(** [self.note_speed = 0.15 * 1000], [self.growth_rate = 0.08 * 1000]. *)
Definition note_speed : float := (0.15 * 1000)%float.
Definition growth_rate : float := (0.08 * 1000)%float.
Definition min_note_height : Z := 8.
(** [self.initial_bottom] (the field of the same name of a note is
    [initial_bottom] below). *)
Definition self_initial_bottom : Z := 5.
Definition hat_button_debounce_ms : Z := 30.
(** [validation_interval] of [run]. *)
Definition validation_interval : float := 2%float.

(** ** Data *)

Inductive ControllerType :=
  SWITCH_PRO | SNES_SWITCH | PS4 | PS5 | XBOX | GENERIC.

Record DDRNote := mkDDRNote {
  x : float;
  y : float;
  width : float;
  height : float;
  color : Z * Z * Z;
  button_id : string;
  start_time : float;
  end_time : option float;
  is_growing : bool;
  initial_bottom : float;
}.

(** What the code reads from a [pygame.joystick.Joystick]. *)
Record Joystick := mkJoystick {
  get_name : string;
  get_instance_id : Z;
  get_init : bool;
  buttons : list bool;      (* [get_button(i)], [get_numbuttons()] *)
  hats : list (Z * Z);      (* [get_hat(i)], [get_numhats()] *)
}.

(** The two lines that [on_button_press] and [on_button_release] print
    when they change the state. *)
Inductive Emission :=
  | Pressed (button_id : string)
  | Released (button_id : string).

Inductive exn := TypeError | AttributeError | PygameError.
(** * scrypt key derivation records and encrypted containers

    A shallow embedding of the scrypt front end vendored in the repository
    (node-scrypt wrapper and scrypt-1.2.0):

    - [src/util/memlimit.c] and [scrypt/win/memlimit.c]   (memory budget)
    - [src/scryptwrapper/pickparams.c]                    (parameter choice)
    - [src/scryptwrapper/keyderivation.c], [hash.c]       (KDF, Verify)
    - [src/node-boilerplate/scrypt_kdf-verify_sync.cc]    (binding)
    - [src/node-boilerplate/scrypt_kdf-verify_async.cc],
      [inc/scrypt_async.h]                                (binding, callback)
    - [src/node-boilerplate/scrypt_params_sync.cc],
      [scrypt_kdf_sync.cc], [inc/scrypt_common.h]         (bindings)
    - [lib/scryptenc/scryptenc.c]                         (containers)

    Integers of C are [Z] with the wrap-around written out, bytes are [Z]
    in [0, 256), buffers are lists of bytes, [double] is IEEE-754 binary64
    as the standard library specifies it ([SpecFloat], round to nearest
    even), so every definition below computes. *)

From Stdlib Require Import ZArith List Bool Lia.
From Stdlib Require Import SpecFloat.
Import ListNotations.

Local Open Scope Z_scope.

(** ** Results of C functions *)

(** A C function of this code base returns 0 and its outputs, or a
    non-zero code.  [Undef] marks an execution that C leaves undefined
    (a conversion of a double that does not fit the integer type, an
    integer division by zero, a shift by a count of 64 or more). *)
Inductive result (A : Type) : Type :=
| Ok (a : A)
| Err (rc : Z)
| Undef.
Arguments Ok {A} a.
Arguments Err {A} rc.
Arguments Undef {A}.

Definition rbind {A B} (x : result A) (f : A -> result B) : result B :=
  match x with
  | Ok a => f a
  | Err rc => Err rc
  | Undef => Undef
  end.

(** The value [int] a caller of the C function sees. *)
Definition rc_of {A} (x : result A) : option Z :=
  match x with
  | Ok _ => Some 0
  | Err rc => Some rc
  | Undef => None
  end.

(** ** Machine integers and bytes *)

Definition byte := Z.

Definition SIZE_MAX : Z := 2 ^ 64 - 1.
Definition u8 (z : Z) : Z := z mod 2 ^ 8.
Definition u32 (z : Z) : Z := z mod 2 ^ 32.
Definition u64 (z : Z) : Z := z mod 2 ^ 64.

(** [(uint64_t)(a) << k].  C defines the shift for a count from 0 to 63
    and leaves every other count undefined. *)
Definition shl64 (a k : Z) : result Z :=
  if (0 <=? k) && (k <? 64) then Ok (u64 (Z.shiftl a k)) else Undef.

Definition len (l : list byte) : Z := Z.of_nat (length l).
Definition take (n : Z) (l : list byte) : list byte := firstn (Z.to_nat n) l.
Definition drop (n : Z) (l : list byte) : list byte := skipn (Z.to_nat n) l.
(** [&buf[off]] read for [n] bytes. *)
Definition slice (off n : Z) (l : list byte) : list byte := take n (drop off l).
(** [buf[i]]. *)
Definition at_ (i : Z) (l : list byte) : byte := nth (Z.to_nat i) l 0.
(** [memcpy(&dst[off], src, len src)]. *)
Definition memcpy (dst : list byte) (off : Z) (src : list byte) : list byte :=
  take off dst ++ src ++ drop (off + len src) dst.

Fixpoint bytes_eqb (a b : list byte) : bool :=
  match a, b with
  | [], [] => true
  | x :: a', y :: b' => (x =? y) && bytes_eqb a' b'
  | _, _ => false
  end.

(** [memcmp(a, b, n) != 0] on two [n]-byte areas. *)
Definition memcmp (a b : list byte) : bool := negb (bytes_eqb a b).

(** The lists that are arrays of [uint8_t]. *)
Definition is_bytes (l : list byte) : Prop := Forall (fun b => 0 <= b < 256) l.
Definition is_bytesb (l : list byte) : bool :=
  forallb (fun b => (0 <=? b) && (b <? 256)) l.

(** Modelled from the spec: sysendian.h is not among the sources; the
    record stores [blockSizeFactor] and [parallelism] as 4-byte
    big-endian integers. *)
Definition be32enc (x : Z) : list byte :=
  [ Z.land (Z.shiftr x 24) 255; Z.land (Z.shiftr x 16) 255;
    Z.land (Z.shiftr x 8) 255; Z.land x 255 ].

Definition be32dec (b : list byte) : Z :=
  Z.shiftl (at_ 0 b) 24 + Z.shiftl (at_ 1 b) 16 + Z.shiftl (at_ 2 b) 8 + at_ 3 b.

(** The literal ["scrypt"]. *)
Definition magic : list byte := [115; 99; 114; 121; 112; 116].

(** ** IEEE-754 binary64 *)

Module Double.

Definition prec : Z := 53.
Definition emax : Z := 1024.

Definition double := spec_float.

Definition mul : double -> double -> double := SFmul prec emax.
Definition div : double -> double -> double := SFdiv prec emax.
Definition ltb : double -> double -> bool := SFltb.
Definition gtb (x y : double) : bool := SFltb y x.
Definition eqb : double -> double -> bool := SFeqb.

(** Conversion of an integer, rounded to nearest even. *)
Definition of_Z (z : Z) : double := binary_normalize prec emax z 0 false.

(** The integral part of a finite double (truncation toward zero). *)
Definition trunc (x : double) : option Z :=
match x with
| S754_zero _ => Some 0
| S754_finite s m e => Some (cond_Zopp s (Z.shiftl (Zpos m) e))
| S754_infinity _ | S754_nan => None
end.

_YOUR ASSIGNMENT_.
Read the listing above, then copy every line that includes the string "SpecFloat".

_ANSWER TO THIS TASK_.
    as the standard library specifies it ([SpecFloat], round to nearest
From Stdlib Require Import SpecFloat.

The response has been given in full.